Thursday, April 23, 2020

Sex Object Enlightenment



I remember what it felt like the first time I experienced being an object of desire for men. I was 18, a sweet little midwestern pretty boy who traveled to LA to start my freshman year in a big West coast collage. My new dorm roommates invited me to go out clubbing and we ended up at a gay bar in West Hollywood.

When we walked all eyes were on me. They looked at me like hungry wild animals eyeing fresh meat. At first it freaked me out but then it really started to turn me. Especially when they started buying us all drinks and several of them started to hit on me, eyeing me up and down while rubbing the giant throbbing bulges in their pants. I started to get super hard myself, harder than I had ever experienced and at first it made me feel embarrassed and ashamed. Yet very quickly that embarrassment and shame transformed into a strange kind of erotic form of that same embarrassment and shame that turned me on even more.

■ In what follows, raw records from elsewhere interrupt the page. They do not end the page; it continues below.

(** * AirSketch: the gesture recognizer of [gesture_recognizer.py]

    A shallow embedding of class [GestureRecognizer]: a bounded history of
    fingertip positions, a cooldown counter, [update] and the three detectors
    [detectSwipe], [detectPush] and [detectPull].

    Python integers are [Z], the direction labels are the strings of the
    source, the history is a [deque] with its [maxlen], and a method is a
    computation over the instance that either returns a value or raises,
    keeping the attribute writes made before the exception. *)

From Stdlib Require Import ZArith List String Bool Lia ZifyBool.
Import ListNotations.
Open Scope string_scope.
Open Scope list_scope.
Open Scope Z_scope.

(** ** The pieces of the Python runtime the class relies on *)

Module Py.

Inductive exn : Type :=
| NameError
| IndexError
| ValueError
| TypeError
| OverflowError.

Inductive outcome (A : Type) : Type :=
| Return (a : A)
| Raise (e : exn).
Arguments Return {A} a.
Arguments Raise {A} e.

(** What a module-level name can be bound to in [gesture_recognizer.py]. *)
Inductive object : Type :=
| Module_ (name : string)
| Class_ (name : string)
| Typing_ (name : string)
| Int_ (z : Z).

Definition namespace : Type := list (string * object).

Fixpoint lookup (g : namespace) (name : string) : option object :=
  match g with
  | [] => None
  | (k, v) :: g' => if String.eqb k name then Some v else lookup g' name
  end.

(** [x > z] for an object [x] and an integer [z]: only integers are
    ordered against an integer. *)
Definition gt_int (x : object) (z : Z) : outcome bool :=
  match x with
  | Int_ v => Return (v >? z)
  | _ => Raise TypeError
  end.

(** [collections.deque] with a [maxlen]; [items] is oldest-first. *)
Record deque (A : Type) : Type := mkDeque { maxlen : Z; items : list A }.
Arguments mkDeque {A} maxlen items.
Arguments maxlen {A} d.
Arguments items {A} d.

(** [deque(maxlen=n)]: [n] is first converted to the C index type (64
    bits, signed), which overflows outside its range; a negative [n] is
    then refused. *)
Definition deque_new {A : Type} (n : Z) : outcome (deque A) :=
  if (n <? - 2 ^ 63) || (2 ^ 63 <=? n) then Raise OverflowError
  else if n <? 0 then Raise ValueError
  else Return (mkDeque n []).

Definition len {A : Type} (d : deque A) : Z := Z.of_nat (List.length (items d)).

(** [d.append(x)]: the item goes to the right end, and when the deque is
    then longer than [maxlen] one item is dropped from the left end. *)
Definition append {A : Type} (d : deque A) (x : A) : deque A :=
  let l := items d ++ [x] in
  mkDeque (maxlen d)
          (if maxlen d <? Z.of_nat (List.length l) then tl l else l).

(** [d[i]], a negative [i] counting from the right end. *)
Definition getitem {A : Type} (d : deque A) (i : Z) : outcome A :=
  let j := if i <? 0 then i + len d else i in
  if (j <? 0) || (len d <=? j) then Raise IndexError
  else match nth_error (items d) (Z.to_nat j) with
       | Some x => Return x
       | None => Raise IndexError
       end.
Lemma Write_clock_and_policy_witness :
  let d := mk_writer (Some tt) cols_id "1h" hour "ttl_at" [second] in
  let w := world [] in
  let r := Write 1 d ["a"; "b"] w in
  client d = Some tt ∧
  r = Some (None, d, (default (None, d, w) r).2) ∧
  count is_NextBackOff (added w (default (None, d, w) r).2) =
    count is_BatchWriteItem (added w (default (None, d, w) r).2).
Proof.
  intros d w r.
  assert (client d = Some tt) as H0 by reflexivity.
  assert (r = Some (None, d, (default (None, d, w) r).2)) as H1 by vm_refl.
  do 2 (split; [assumption|]).
  destruct (Write_clock_and_policy (env := env) 1 d ["a"; "b"] w tt None d
              (default (None, d, w) r).2 H0 H1) as (_ & Hc).
  exact Hc.
Defined.


Lemma Connect_errors_witness :
  let d := mk_writer None cols_id "1h" hour "ttl_at" [second] in
  client d = None ∧
  GetSession (sessionConfig_ (conf d)) (ext world_creating)
    = (inl tt, ext world_creating) ∧
  Connect d world_creating =
    (Some (errorString "dynamodb table 'events' must be active"), d,
     mkWorld (ext world_creating)
       [EvGetSession;
        EvDescribeTable (dynamodb.mkDescribeTableInput "events")]).
Proof.
  intros d.
  assert (client d = None) as H0 by reflexivity.
  assert (GetSession (sessionConfig_ (conf d)) (ext world_creating)
          = (inl tt, ext world_creating)) as H1 by vm_refl.
  do 2 (split; [assumption|]).
  destruct (Connect_errors (env := env) d world_creating H0) as (_ & _ & He).
  rewrite (He tt (ext world_creating)
             (Some (dynamodb.mkDescribeTableOutput
                      (Some (dynamodb.mkTableDescription (Some "CREATING")))))
             (ext world_creating) H1 ltac:(vm_refl) ltac:(discriminate)).
  vm_refl.
Defined.

Lemma NewDynamoDB_errors_witness :
  let c := config cols_id "soon" "ttl_at" (Some [second]) in
  Get_backoff (Config c) = inl (mkScript [second] [second]) ∧
  StringColumns c ≠ ∅ ∧ TTL c ≠ EmptyString ∧
  ParseDuration (TTL c) = inr (errorString "time: invalid duration soon") ∧
  NewDynamoDB c "benthos" tt (world []) =
    (inr (errorString "failed to parse TTL: time: invalid duration soon"),
     world []).
Proof.
  intros c.
  assert (Get_backoff (Config c) = inl (mkScript [second] [second])) as H0
    by reflexivity.
  assert (StringColumns c ≠ ∅) as H1 by exact cols_id_nonempty.
  assert (TTL c ≠ EmptyString) as H2 by discriminate.
  assert (ParseDuration (TTL c)
          = inr (errorString "time: invalid duration soon")) as H3 by vm_refl.
  do 4 (split; [assumption|]).
  destruct (NewDynamoDB_errors (env := env) c "benthos" tt (world []))
    as (_ & _ & He).
  rewrite (He _ _ H0 H1 H2 H3). vm_refl.
Defined.
Lemma select_partition mask l :
  length mask = length l ->
  Permutation (select (List.map negb mask) l ++ select mask l) l.
Proof.
  revert mask. induction l as [|x l IH]; intros [|b mask] H; try discriminate.
  - reflexivity.
  - injection H as H. simpl List.map. rewrite !select_cons.
    destruct b; simpl.
    + rewrite <- Permutation_middle. constructor. now apply IH.
    + constructor. now apply IH.
Qed.

End IndexFacts.

Section SortFacts.

Import Pandas.
Local Open Scope list_scope.

Lemma take_take {A} (p a : list nat) (l : list A) :
  Forall (fun j => is_Some (l !! j)) a ->
  take (take p a) l = take p (take a l).
Proof.
  intros H. induction p as [|i p IH]; [reflexivity|].
  rewrite !take_cons, (take_lookup a l i H).
  destruct (a !! i) as [j|] eqn:E; simpl; [|assumption].
  now rewrite IH.
Qed.

Lemma take_select_seq {A} (mask : list bool) (pre l : list A) :
  take (select mask (seq (length pre) (length l))) (pre ++ l) = select mask l.
Proof.
  revert mask pre. induction l as [|x l IH]; intros [|b mask] pre;
  try reflexivity.
  simpl seq. rewrite !select_cons.
  specialize (IH mask (pre ++ [x])).
  rewrite List.length_app, Nat.add_1_r, <- List.app_assoc in IH. simpl in IH.
  destruct b; [|exact IH].
  rewrite take_cons, lookup_app_r, Nat.sub_diag by lia. simpl.
  now rewrite IH.
Qed.

Lemma select_seq_sorted (mask : list bool) (s n : nat) :
  StronglySorted lt (select mask (seq s n)) /\
  Forall (fun j => (s <= j < s + n)%nat) (select mask (seq s n)).
Proof.
  revert mask s. induction n as [|n IH]; intros [|b mask] s; simpl seq;
  rewrite ?select_nil_l, ?select_nil_r; try (split; constructor).
  rewrite select_cons. destruct (IH mask (S s)) as [H1 H2].
  assert (H3 : Forall (fun j => (s <= j < s + S n)%nat) (select mask (seq (S s) n))).
  { eapply Forall_impl; [exact H2|]. simpl. lia. }
  destruct b; [|now split].
  split.
  - constructor; [assumption|].
    eapply Forall_impl; [exact H2|]. simpl. lia.
  - constructor; [lia | assumption].
Qed.

Lemma StronglySorted_rev {A} (R : relation A) (l : list A) :
  StronglySorted R l -> StronglySorted (flip R) (rev l).
Proof.
  induction 1 as [|x l _ IH Hx]; [constructor|].
  simpl. apply StronglySorted_app_2;
  [|assumption | repeat constructor].
  intros y z Hy Hz. apply list_elem_of_singleton in Hz as ->.
  apply list_elem_of_In, List.in_rev in Hy.
  unfold flip. rewrite List.Forall_forall in Hx. now apply Hx.
Qed.

Lemma StronglySorted_weaken {A} (R1 R2 : relation A) (l : list A) :
  (forall x y, In x l -> In y l -> R1 x y -> R2 x y) ->
  StronglySorted R1 l -> StronglySorted R2 l.
Proof.
  intros H Hs. induction Hs as [|x l _ IH Hx]; [constructor|].
  constructor.
  - apply IH. intros y z Hy Hz. apply H; now right.
  - rewrite List.Forall_forall in *. intros y Hy.
    apply H; [now left | now right | now apply Hx].
Qed.

Lemma StronglySorted_omap {A B} (R1 : relation A) (R2 : relation B)
  (f : A -> option B) (l : list A) :
  (forall x y x' y', R1 x y -> f x = Some x' -> f y = Some y' -> R2 x' y') ->
  StronglySorted R1 l -> StronglySorted R2 (omap f l).
Proof.
  intros H. induction 1 as [|x l _ IH Hx]; [constructor|].
  simpl. destruct (f x) as [x'|] eqn:E; [|assumption].
  constructor; [assumption|].
  apply List.Forall_forall. intros y' Hy'.
  apply list_elem_of_In, list_elem_of_omap in Hy' as (y & Hy & Ey).
  rewrite List.Forall_forall in Hx.
  apply (H x y); [apply Hx; now apply list_elem_of_In | assumption..].
Qed.

Lemma StronglySorted_lookup {A} (R : relation A) (l : list A) (i j : nat) (x y : A) :
  StronglySorted R l -> (i < j)%nat -> l !! i = Some x -> l !! j = Some y -> R x y.
Proof.
  intros H. revert i j. induction H as [|z l _ IH Hz]; intros i j Hij Hi Hj.
  - discriminate.
  - destruct j as [|j]; [lia|]. simpl in Hj.
    destruct i as [|i]; simpl in Hi.
    + injection Hi as ->. rewrite List.Forall_forall in Hz.
      apply Hz. eapply list_elem_of_In, list_elem_of_lookup_2, Hj.
    + apply (IH i j); [lia | assumption..].
Qed.

End SortFacts.

(** ** The descending sort with nulls last *)

Section Nargsort.

Import Pandas.
Local Open Scope list_scope.

Variable argsort : list fval -> list nat.
Hypothesis argsort_sorts : sorts argsort.

Implicit Types items : list fval.

Lemma finite_mask_length items : length (finite_mask items) = length items.
Proof. unfold finite_mask. now rewrite !List.length_map. Qed.

Lemma select_finite items :
  select (finite_mask items) items = List.filter (fun x => negb (isnan x)) items.
Proof. unfold finite_mask. rewrite List.map_map. apply select_map. Qed.

Lemma select_nan items :
  select (List.map isnan items) items = List.filter isnan items.
Proof. apply select_map. Qed.

Lemma select_finite_notnan items :
  Forall (fun x => isnan x = false) (rev (select (finite_mask items) items)).
Proof.
  rewrite select_finite. apply List.Forall_forall. intros x Hx.
  apply List.in_rev, List.filter_In in Hx as [_ Hx].
  now apply negb_true_iff.
Qed.

Lemma nonzero_valid {A} (mask : list bool) (l : list A) :
  length mask = length l ->
  Forall (fun j => is_Some (l !! j)) (nonzero mask).
Proof.
  intros H. unfold nonzero.
  destruct (select_seq_sorted mask 0 (length mask)) as [_ Hb].
  eapply Forall_impl; [exact Hb|]. simpl. intros j Hj.
  apply lookup_lt_is_Some. lia.
Qed.

Lemma take_nonzero {A} (mask : list bool) (l : list A) :
  length mask = length l -> take (nonzero mask) l = select mask l.
Proof.
  intros H. unfold nonzero. rewrite H. exact (take_select_seq mask [] l).
Qed.

Lemma nonzero_elem (mask : list bool) (j : nat) :
  In j (nonzero mask) -> mask !! j = Some true.
Proof.
  unfold nonzero, select. intros H.
  apply List.in_map_iff in H as ([j' b] & <- & H).
  apply List.filter_In in H as [H Hb]. simpl in *. subst b.
  apply list_elem_of_In, list_elem_of_lookup in H as [i Hi].
  apply lookup_zip_with_Some in Hi as (j0 & b0 & Heq & Hj & Hb).
  injection Heq as <- <-.
  apply lookup_seq in Hj as [-> _]. exact Hb.
Qed.

(** the positions of the finite keys, last first, with their keys *)
Lemma reversed_finite_keys items :
  take (rev (nonzero (finite_mask items))) items
  = rev (select (finite_mask items) items).
Proof.
  rewrite take_rev. f_equal. apply take_nonzero, finite_mask_length.
Qed.

Lemma reversed_finite_valid items :
  Forall (fun j => is_Some (items !! j)) (rev (nonzero (finite_mask items))).
Proof.
  apply List.Forall_rev, nonzero_valid, finite_mask_length.
Qed.

Lemma reversed_finite_length items :
  length (rev (nonzero (finite_mask items)))
  = length (rev (select (finite_mask items) items)).
Proof.
  rewrite <- reversed_finite_keys.
  symmetry. apply take_length, reversed_finite_valid.
Qed.

Lemma nargsort_desc_permutation items :
  Permutation (nargsort_desc argsort items) (seq 0 (length items)).
Proof.
  unfold nargsort_desc. fold (finite_mask items).
  destruct (argsort_sorts _ (select_finite_notnan items)) as [Hp _].
  rewrite <- reversed_finite_length in Hp.
  apply take_permutation in Hp.
  rewrite <- Permutation_rev, Hp, <- Permutation_rev.
  unfold nonzero. rewrite finite_mask_length, List.length_map.
  unfold finite_mask. apply select_partition.
  now rewrite List.length_map, List.length_seq.
Qed.

Lemma nargsort_desc_keys items :
  take (nargsort_desc argsort items) items
  = rev (take (argsort (rev (select (finite_mask items) items)))
       (rev (select (finite_mask items) items)))
  ++ List.filter isnan items.
Proof.
  unfold nargsort_desc. fold (finite_mask items).
  rewrite take_app, take_rev.
  rewrite take_take by apply reversed_finite_valid.
  rewrite reversed_finite_keys.
  rewrite take_nonzero by now rewrite List.length_map.
  now rewrite select_nan.
Qed.

Lemma nargsort_desc_sorted items :
  StronglySorted ranks_before (take (nargsort_desc argsort items) items).
Proof.
  rewrite nargsort_desc_keys.
  destruct (argsort_sorts _ (select_finite_notnan items)) as [_ Hs].
  apply StronglySorted_app_2.
  - intros x y _ Hy. right.
  apply list_elem_of_In, List.filter_In in Hy. tauto.
  - apply StronglySorted_rev in Hs.
  eapply StronglySorted_weaken; [|exact Hs].
  intros x y _ _ H. left. exact H.
  - apply (StronglySorted_weaken (fun _ _ => True)).
  + intros x y _ Hy _. right. apply List.filter_In in Hy. tauto.
  + induction (List.filter isnan items) as [|x l IH]; constructor;
    [assumption | now apply List.Forall_forall].
Qed.

Lemma finite_position items (j : nat) (x : fval) :
  In j (nonzero (finite_mask items)) -> items !! j = Some x -> isnan x = false.
Proof.
  intros Hj Hx. apply nonzero_elem in Hj. unfold finite_mask in Hj.
  change (List.map negb (List.map isnan items))
  with (negb <$> (isnan <$> items)) in Hj.
  rewrite !list_lookup_fmap, Hx in Hj. simpl in Hj.
  injection Hj as Hj. now apply negb_true_iff.
Qed.

Lemma nan_position items (j : nat) (x : fval) :
  In j (nonzero (List.map isnan items)) -> items !! j = Some x -> isnan x = true.
Proof.
  intros Hj Hx. apply nonzero_elem in Hj.
  change (List.map isnan items) with (isnan <$> items) in Hj.
  rewrite list_lookup_fmap, Hx in Hj. now injection Hj.
Qed.

Lemma nargsort_desc_ties items :
  stable argsort -> keeps_ties items (nargsort_desc argsort items).
Proof.
  intros Hst. unfold keeps_ties, nargsort_desc. fold (finite_mask items).
  set (RI := rev (nonzero (finite_mask items))).
  set (R := rev (select (finite_mask items) items)).
  assert (HRI : StronglySorted (flip lt) RI).
  { apply StronglySorted_rev. unfold nonzero. apply select_seq_sorted. }
  assert (Hkey : forall a P, RI !! a = Some P -> R !! a = items !! P).
  { intros a P Ha. unfold R. rewrite <- reversed_finite_keys. fold RI.
  rewrite take_lookup by apply reversed_finite_valid. fold RI.
  now rewrite Ha. }
  apply StronglySorted_app_2.
  - intros P Q HP HQ x HxP HxQ. exfalso.
    apply list_elem_of_In, List.in_rev in HP.
    apply list_elem_of_In, list_elem_of_omap in HP as (a & _ & HP).
    assert (HP' : In P (nonzero (finite_mask items))).
    { apply List.in_rev. fold RI. eapply list_elem_of_In, list_elem_of_lookup_2, HP. }
    apply list_elem_of_In in HQ.
    pose proof (finite_position items P x HP' HxP).
    pose proof (nan_position items Q x HQ HxQ). congruence.
  - specialize (Hst R (select_finite_notnan items)).
    apply (StronglySorted_rev (flip (tie_order items))).
    eapply StronglySorted_omap; [|exact Hst].
    intros a b P Q Hab Ha Hb x HxQ HxP.
    assert (a < b)%nat as Hlt.
    { apply (Hab x); [rewrite (Hkey a P Ha) | rewrite (Hkey b Q Hb)]; assumption. }
    exact (StronglySorted_lookup _ _ _ _ _ _ HRI Hlt Ha Hb).
  - eapply (StronglySorted_weaken lt).
    + intros P Q _ _ H x _ _. exact H.
    + unfold nonzero. apply select_seq_sorted.
Qed.

End Nargsort.

(** ** Two sorts that meet the contract *)

Section InsertionSorts.

Import Pandas Argsort.
Local Open Scope list_scope.

Lemma fle_refl (x : fval) : isnan x = false -> fle x x.
Proof. destruct x; simpl; try discriminate; intros _; [apply Rle_refl|exact I..]. Qed.

Lemma fle_trans (x y z : fval) : fle x y -> fle y z -> fle x z.
Proof.
  destruct x, y, z; simpl; try tauto. apply Rle_trans.
Qed.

Finally, I was so overwhelmed and turned on I excused myself and went to the bathroom. As I stood at the urinal I pulled out my hard throbbing and began to jerk off. Suddenly without me realizing it, two of the gay guys who were coming onto me were standing on either side of me in front of the other urinals pulling out their giant hard throbbing COCKS. I was so wasted I just kept stroking myself while i watched them stroking their COCKS in sync with me. Then with their free hands they reached out and took over stroking my COCK form me. I had never felt anything so erotically hot in my life I totally surrendered to them. Before I knew what was happening I was naked and surrounded by many naked gay men with giant hard throbbing COCKS. Their hands, mouths and tongues caressed me all over my body and hours later I laid on the cold tile bathroom floor covered in CUM on the outside and filled with CUM from both ends on the inside. I was in a pure state of erotic euphoria.

My roommates came in finally and stood over me, smiling. Turns out they were all gay and new I was gay inside as well but totally repressed and they had made it their mission to wake me up. The sense of deep gratitude I felt for them was beyond words. But I had plenty of opportunity to express in other ways since we spent the next four years of college fucking and sucking each other day and night...except for when we were in classes. We also would hit the sex clubs and bath houses for more and more wild fun. I ended up going the full feminization route with hormones and surgery, and by the time I graduated I was a fully feminized sissy whore...and blossomed into my true self...a mindless submissive subservient sex object for ALPHA MALES.